Try it:
Look below and pull out each line with the word "option".

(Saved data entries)
+++

(** [df.boxplot(column=col, by=by)]: a new figure with one box per group. *)
Definition boxplot (d : DataFrame) (col by_ : string) : M unit :=
  kv ← select2 d by_ col;
  v ← numeric (snd kv);
  Plt.new_figure (Plt.add_artist
                    (BoxPlotBy (Pd.groupby_values (values (fst kv)) v))
                    empty_figure).

(** [frame.plot(kind=kind)] of the grouped sums: the kind is checked, then
    that there is numeric data, then a new figure is drawn.  Without [x]
    and [y] the frame kinds and [pie] are refused. *)
Definition frame_plot (kind : string) (data : option (list (Value * Q)))
    : M unit :=
  if negb (bool_decide (kind ∈ Pd.all_kinds)) then raise ValueError
  else if bool_decide (kind ∈ Pd.dataframe_kinds) then raise ValueError
  else if bool_decide (kind = "pie"%string) then raise ValueError
  else match data with
       | None => raise TypeError
       | Some d =>
           Plt.new_figure (Plt.add_artist (FramePlot kind d) empty_figure)
       end.

Definition grouped_sums (kv : Column * Column) : option (list (Value * Q)) :=
  match snd kv with
  | NumCol v => Some (Pd.groupby_sum (values (fst kv)) v)
  | StrCol _ => None
  end.

Definition visualize_ynum_to_xcat (dependent_variable independent_variable
    kind : string) : M unit :=
  me ← get_self;
  (if bool_decide (kind = "box"%string)
   then boxplot (df me) dependent_variable independent_variable
   else
     kv ← select2 (df me) independent_variable dependent_variable;
     frame_plot kind (grouped_sums kv));;
  Plt.set_title ("Relationship between " +:+ dependent_variable +:+ " and "
                 +:+ independent_variable);;
  Plt.set_xlabel independent_variable;;
  Plt.set_ylabel dependent_variable;;
  Plt.savefig (output_directory me +:+ os_path_sep +:+ kind +:+ "_"
               +:+ dependent_variable +:+ "_" +:+ independent_variable
               +:+ ".png");;
  Plt.clear;;
  Plt.close.

(** ** Construction *)

Definition path_exists (f : FS) (p : string) : bool :=
  bool_decide (p ∈ dirs f) || bool_decide (is_Some (files f !! p)).

(** [os.makedirs(p)]; the empty path names no directory. *)
Definition makedirs (f : FS) (p : string) : Result FS :=
  if decide (p = ""%string) then Raise FileNotFoundError
  else Ok {| dirs := {[p]} ∪ dirs f; files := files f |}.

Section Sampling.

(** The random number generator behind [df.sample]: [choice rs n k] draws
    [k] of the positions [0 .. n-1] without replacement. *)
Variable RandomState : Type.
Variable choice : RandomState -> nat -> nat -> list nat.

(** [df.sample(frac=frac, random_state=rs)]: [round(frac * len(df))] rows
    at the drawn positions. *)
Definition sample (d : DataFrame) (frac : Q) (rs : RandomState)
    : Result DataFrame :=
  if negb (Qle_bool 0 frac) then Raise ValueError
  else if negb (Qle_bool frac 1) then Raise ValueError
  else
    let n := length (index d) in
    let k := Z.to_nat (Py.round (frac * inject_Z (Z.of_nat n))) in
    let locs := choice rs n k in
    Ok {| index := omap (fun i => index d !! i) locs;
          columns := take_rows locs <$> columns d |}.

(** [DataVisualizations.__init__] *)
Definition __init__ (d : DataFrame) (output_directory : string) (subsample : Q)
    (random_state : RandomState) (f : FS) (open_figs : list Figure)
    : Result State :=
  match (if negb (Qle_bool 100 subsample)
         then sample d (subsample / 100) random_state
         else Ok d) with
  | Raise e => Raise e
  | Ok d' =>
      match (if path_exists f output_directory then Ok f
             else makedirs f output_directory) with
      | Raise e => Raise e
      | Ok f' =>
          Ok {| self := {| df := d'; output_directory := output_directory |};
                fs := f'; figs := open_figs |}
      end
  end.

End Sampling.

(** ** Calls, and the vocabulary of the specification *)

(** One call of one of the four plotting methods. *)
Inductive Call :=
| Numeric (column : string) (nbins : Z) (outlier_cutoff : Q)
| Categorical (column kind : string)
| YnumToXnum (dependent_variable independent_variable : string)
             (outlier_cutoff : Q)
| YnumToXcat (dependent_variable independent_variable kind : string).

Definition run (c : Call) : M unit :=
  match c with
  | Numeric column nbins cut => visualize_numeric column nbins cut
  | Categorical column kind => visualize_categorical column kind
  | YnumToXnum dep ind cut => visualize_ynum_to_xnum dep ind cut
  | YnumToXcat dep ind kind => visualize_ynum_to_xcat dep ind kind
  end.

(** The documented file name of a call's picture:
    [{output_dir}/{column}.png], [{output_dir}/{kind}_{column}.png],
    [{output_dir}/{dependent}_{independent}.png] and
    [{output_dir}/{kind}_{dependent}_{independent}.png]. *)
Definition target (output_dir : string) (c : Call) : string :=
  match c with
  | Numeric column _ _ => output_dir +:+ "/" +:+ column +:+ ".png"
  | Categorical column kind =>
      output_dir +:+ "/" +:+ kind +:+ "_" +:+ column +:+ ".png"
  | YnumToXnum dep ind _ => output_dir +:+ "/" +:+ dep +:+ "_" +:+ ind +:+ ".png"
  | YnumToXcat dep ind kind =>
      output_dir +:+ "/" +:+ kind +:+ "_" +:+ dep +:+ "_" +:+ ind +:+ ".png"
  end.

(** The figure pyplot draws on: the current one, or a fresh one. *)
Definition current (s : State) : Figure := hd empty_figure (figs s).


(** The edges reach from below the minimum up to the maximum. *)
Definition spans (edges : list Z) (mn mx : Q) : Prop :=
  exists first last_,
    head edges = Some first /\ last edges = Some last_ /\
    inject_Z first < mn /\ mx <= inject_Z last_.


(** The edges of one column and bin count reach its maximum. *)
Definition reaches_max (x : list Q) (nbins : Z) : Prop :=
  forall w mn mx, bin_width x nbins = Ok w ->
    Np.min x = Some mn -> Np.max x = Some mx -> spans (bins x w) mn mx.

(** The values of the rows whose key is [k], in row order, and their sum. *)
Definition rows_where (k : Value) (keys : list Value) (vals : list Q) : list Q :=
  List.map snd (List.filter (fun kv => bool_decide (fst kv = k)) (combine keys vals)).

Definition qsum (l : list Q) : Q := fold_right Qplus 0 l.

Definition sum_where (k : Value) (keys : list Value) (vals : list Q) : Q :=
  qsum (rows_where k keys vals).


(** The kinds each method can draw. *)
Definition categorical_kinds : list string :=
  ["line"; "bar"; "barh"; "kde"; "density"; "area"; "hist"; "box"; "pie"]%string.

Definition xcat_kinds : list string :=
  ["line"; "bar"; "barh"; "kde"; "density"; "area"; "hist"; "box"]%string.


(** *** The pictures the methods save *)

Definition or_limits (lim old : option (Q * Q)) : option (Q * Q) :=
  match lim with Some l => Some l | None => old end.

(** The limits a cutoff puts on the values [x]: none for a cutoff that is
    not positive, else [left] and [right]. *)
Definition limits (x : list Q) (c : Q) (lim : option (Q * Q)) : Prop :=
  if Qle_bool c 0 then lim = None
  else exists l r, left x c = Ok (Some l) /\ right x c = Ok (Some r) /\
                   lim = Some (l, r).

Definition numeric_figure (column : string) (x : list Q) (edges : list Z)
    (lim : option (Q * Q)) (g : Figure) : Figure :=
  {| artists := artists g ++ [Hist x edges];
     title := Some ("Distribution of data across " +:+ column);
     xlabel := Some column;
     ylabel := Some "Frequency"%string;
     xlim := or_limits lim (xlim g);
     ylim := ylim g |}.

Definition scatter_figure (dep ind : string) (x y : Column)
    (xl yl : option (Q * Q)) (g : Figure) : Figure :=
  {| artists := artists g ++ [Scatter x y];
     title := Some ("Relationship between " +:+ dep +:+ " and " +:+ ind);
     xlabel := Some ind;
     ylabel := Some dep;
     xlim := or_limits xl (xlim g);
     ylim := or_limits yl (ylim g) |}.

Definition categorical_figure (column kind : string)
    (data : list (Value * nat)) (g : Figure) : Figure :=
  {| artists := artists g ++ [SeriesPlot kind data];
     title := Some ("Distribution of data across " +:+ column);
     xlabel := Some column;
     ylabel := Some "Frequency"%string;
     xlim := xlim g;
     ylim := ylim g |}.

Definition xcat_figure (dep ind : string) (a : Artist) : Figure :=
  {| artists := [a];
     title := Some ("Relationship between " +:+ dep +:+ " and " +:+ ind);
     xlabel := Some ind;
     ylabel := Some dep;
     xlim := None;
     ylim := None |}.

(** The column limits of a numeric column under a cutoff; a column of
    strings has none to compute. *)
Definition col_limits (c : Column) (cut : Q) (lim : option (Q * Q)) : Prop :=
  if Qle_bool cut 0 then lim = None
  else exists x, c = NumCol x /\ limits x cut lim.

(** The state after a call that wrote [g] to [path] and closed the figure
    it drew on. *)
Definition saved (s : State) (path : string) (g : Figure) (rest : list Figure)
    : State :=
  {| self := self s;
     fs := {| dirs := dirs (fs s); files := <[path := g]> (files (fs s)) |};
     figs := rest |}.

(** What [visualize_ynum_to_xcat] draws. *)
Definition xcat_artist (kind : string) (keys : list Value) (vals : list Q)
    : Artist :=
  if bool_decide (kind = "box"%string)
  then BoxPlotBy (Pd.groupby_values keys vals)
  else FramePlot kind (Pd.groupby_sum keys vals).

(** Lookup in an association list. *)
Fixpoint alookup {V} (k : Value) (l : list (Value * V)) : option V :=
  match l with
  | [] => None
  | (k', v) :: t => if decide (k = k') then Some v else alookup k t
  end.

+++

Answer to this exercise:
Definition frame_plot (kind : string) (data : option (list (Value * Q)))
Definition grouped_sums (kv : Column * Column) : option (list (Value * Q)) :=
Definition or_limits (lim old : option (Q * Q)) : option (Q * Q) :=
Definition limits (x : list Q) (c : Q) (lim : option (Q * Q)) : Prop :=
    (lim : option (Q * Q)) (g : Figure) : Figure :=
    (xl yl : option (Q * Q)) (g : Figure) : Figure :=
Definition col_limits (c : Column) (cut : Q) (lim : option (Q * Q)) : Prop :=
Fixpoint alookup {V} (k : Value) (l : list (Value * V)) : option V :=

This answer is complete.